**Activity**
Starting at the first line of the entries below, output every line exactly, up to and including the line with "assert (Hn : 32 <= n /\ 32 <= n0).".

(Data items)

*** Begin section ***

(** Freeing a block in use: it is no longer one, and nothing else changes for
    the users of the page. *)
Lemma wp_free_pointer tag pg us ptr n Q :
  Z.land tag 1 = 1 -> us !! ptr = Some n ->
  page_inv tag pg us -∗ space (ptr + 16) (n - 16) -∗
  (∀ p', page_inv tag (pg <| p_ptr := p' |>) (delete ptr us) -∗ Q (pg <| p_ptr := p' |>)) -∗
  wp (free_pointer ptr pg) Q.
Proof.
  iIntros (Htag Hus) "(%bs & %fs & %Hok & Ht & Hc) Hs Hk".
  destruct (used_neighbours _ _ _ _ _ _ Hok Hus) as (pre & k0 & n0 & k1 & n1 & b2 & post & -> & Hptr & Hk0 & Hk1).
  iAssert (freed tag pg us Q ptr) with "[Hk]" as "Hk".
  { iIntros (bs' fs' p' Hok') "Ht Hc". iApply "Hk". iExists bs', fs'. by iFrame. }
  destruct (main_block _ _ _ _ Hok) as (A & m & C & HA & Hp).
  iDestruct (tiles_size with "Ht") as "[Hsz Ht]". rewrite -Hptr.
  iApply (wp_next_pointer with "Hsz"). iIntros "Hsz". iDestruct ("Ht" with "Hsz") as "Ht".
  pose proof (ok_blocks _ _ _ _ Hok) as Hb.
  assert (Hn : 32 <= n /\ 32 <= n0).
  { apply Forall_app in Hb as [[_ [[H0 _] _]%Forall_cons]%Forall_app [[H _] _]%Forall_cons]. cbn [snd] in *. lia. }
  rewrite blocks_total_app in Hptr. cbn [total] in Hptr. case_decide as Hnx.
  - assert (Hk : (k1, n1) = (Main, m)).
    { rewrite (app_assoc _ [_]) in HA, Hb. eapply (place_inj _ _ _ _ _ _ Hb HA). rewrite !blocks_total_app. cbn [total]. lia. }
    injection Hk as -> ->.
    iApply (wp_free_before tag Htag _ _ _ _ _ _ _ _ _ _ Hok with "Ht Hc Hs Hk");
      [|by destruct Hk1 as [|[_ ?]]|rewrite blocks_total_app; cbn [total]; lia].
    apply left_side_of; [done|]. intros ->. rewrite -app_assoc in Hok. apply main_at in Hok. lia.
  - iEval (rewrite HA) in "Ht". iDestruct (tiles_size with "Ht") as "[Hsz Ht]". rewrite -Hp.
    iApply (wp_next_pointer with "Hsz"). iIntros "Hsz". iDestruct ("Ht" with "Hsz") as "Ht". rewrite -HA.
    assert (Hr : right_side (k1, n1) b2).
    { apply right_side_of; [done|]. intros ->. rewrite (app_assoc _ [_]) in Hok. apply main_at in Hok.
      rewrite !blocks_total_app in Hok. cbn [total] in Hok. lia. }
    case_decide as Hnp.
    + assert (Hk : pre ++ [(k0, n0)] = A ++ [(Main, m)]).
      { rewrite (app_assoc A [_] C) in HA. apply (prefix_inj _ _ _ _ _ Hb HA). rewrite !blocks_total_app. cbn [total]. lia. }
      apply app_inj_tail in Hk as [<- [= -> ->]]. rewrite -app_assoc in Hok |- *.
      destruct Hk0 as [?|[?|[_ Hk0]]]; [done..|].
      iApply (wp_free_behind tag Htag _ _ _ _ _ _ _ _ _ _ _ Hok with "Ht Hc Hs Hk"); [done|done|lia].
    + iApply (wp_free_elsewhere tag Htag _ _ _ _ _ _ _ _ _ _ Hok with "Ht Hc Hs Hk");
        [|done|rewrite blocks_total_app; cbn [total]; lia].
      apply left_side_of; [done|]. intros ->. rewrite -app_assoc in Hok. pose proof (main_at _ _ _ _ _ _ Hok) as Hp'.
      rewrite -app_assoc in HA, Hb. destruct (place_inj _ _ _ _ _ _ Hb HA) as (_ & [= ->] & _); lia.
Qed.
Lemma region_cells a n : holds_at (region a (replicate n 0)) (cells a (Z.of_nat n) (Some 0)).
Proof.
  revert a. induction n as [|n IH]; intros a; [done|]. cbn [replicate region].
  exists {[ a := Some 0 ]}, (cells (a + 1) (Z.of_nat n) (Some 0)). split_and!; [..|done].
  - apply map_disjoint_singleton_l. rewrite cells_lookup. case_decide; [lia|done].
  - apply map_subseteq_spec. intros x c [Hx|[Hne Hx]]%lookup_union_Some_raw.
    + apply lookup_singleton_Some in Hx as [<- <-]. rewrite cells_lookup. case_decide; [done|lia].
    + rewrite cells_lookup in Hx. rewrite cells_lookup. do 2 case_decide; done || lia.
  - apply lookup_singleton_eq.
Qed.

Lemma wp_mmap a n Q :
  0 <= n -> a <> __XAPI_MAP_FAILED -> free_space (Z.to_nat n) a -∗ (space a n -∗ Q a) -∗ wp (mmap a n) Q.
Proof.
  iIntros (Hn Ha) "H1 H2". iStopProof. split. intros m (m1 & m2 & Hd & Hm & H1 & H2) mF HdF.
  pose proof (free_space_lookup _ _ _ H1) as Hfree.
  assert (Hin : forall x, a <= x < a + n -> m1 !! x = Some None /\ m !! x = Some None).
  { intros x Hx. assert (m1 !! x = Some None) as Hx1 by (apply Hfree; lia). split; [done|].
    eapply lookup_weaken; [|exact Hm]. by apply lookup_union_Some_l. }
  assert (Hdm : cells a n (Some 0) ##ₘ m2).
  { apply map_disjoint_spec. intros x c c' Hx. rewrite cells_lookup in Hx. case_decide as Hax; [|done].
    destruct (Hin x Hax) as [Hx1 _]. rewrite map_disjoint_spec in Hd. by apply (Hd x None c'). }
  exists a, (cells a n (Some 0) ∪ m). split_and!.
  - unfold mmap. rewrite decide_False //. replace (unmapped (m ∪ mF) a n) with true; [by rewrite map_union_assoc|].
    symmetry. apply forallb_forall. intros x Hx%list_elem_of_In%elem_of_seqZ. apply bool_decide_true.
    apply lookup_union_Some_l, Hin. lia.
  - apply map_disjoint_union_l. split; [|done]. apply map_disjoint_spec. intros x c c' Hx. rewrite cells_lookup in Hx.
    case_decide as Hax; [|done]. destruct (Hin x Hax) as [_ Hx1]. rewrite map_disjoint_spec in HdF. by apply (HdF x None c').
  - eapply holds_mono; [|apply (H2 (cells a n (Some 0)))].
    + rewrite (map_union_comm m2); [|by apply symmetry]. apply map_union_mono_l. etrans; [|exact Hm]. by apply map_union_subseteq_r.
    + by apply symmetry.
    + exists (replicate (Z.to_nat n) 0). exists ∅, (cells a n (Some 0)). split_and!.
      * apply map_disjoint_empty_l.
      * by rewrite map_empty_union.
      * rewrite length_replicate. split; [lia|]. by apply Forall_replicate.
      * pose proof (region_cells a (Z.to_nat n)) as Hr. by rewrite Z2Nat.id in Hr.
Qed.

*** End section ***

**Exercise output**
(** Freeing a block in use: it is no longer one, and nothing else changes for
    the users of the page. *)
Lemma wp_free_pointer tag pg us ptr n Q :
  Z.land tag 1 = 1 -> us !! ptr = Some n ->
  page_inv tag pg us -∗ space (ptr + 16) (n - 16) -∗
  (∀ p', page_inv tag (pg <| p_ptr := p' |>) (delete ptr us) -∗ Q (pg <| p_ptr := p' |>)) -∗
  wp (free_pointer ptr pg) Q.
Proof.
  iIntros (Htag Hus) "(%bs & %fs & %Hok & Ht & Hc) Hs Hk".
  destruct (used_neighbours _ _ _ _ _ _ Hok Hus) as (pre & k0 & n0 & k1 & n1 & b2 & post & -> & Hptr & Hk0 & Hk1).
  iAssert (freed tag pg us Q ptr) with "[Hk]" as "Hk".
  { iIntros (bs' fs' p' Hok') "Ht Hc". iApply "Hk". iExists bs', fs'. by iFrame. }
  destruct (main_block _ _ _ _ Hok) as (A & m & C & HA & Hp).
  iDestruct (tiles_size with "Ht") as "[Hsz Ht]". rewrite -Hptr.
  iApply (wp_next_pointer with "Hsz"). iIntros "Hsz". iDestruct ("Ht" with "Hsz") as "Ht".
  pose proof (ok_blocks _ _ _ _ Hok) as Hb.
  assert (Hn : 32 <= n /\ 32 <= n0).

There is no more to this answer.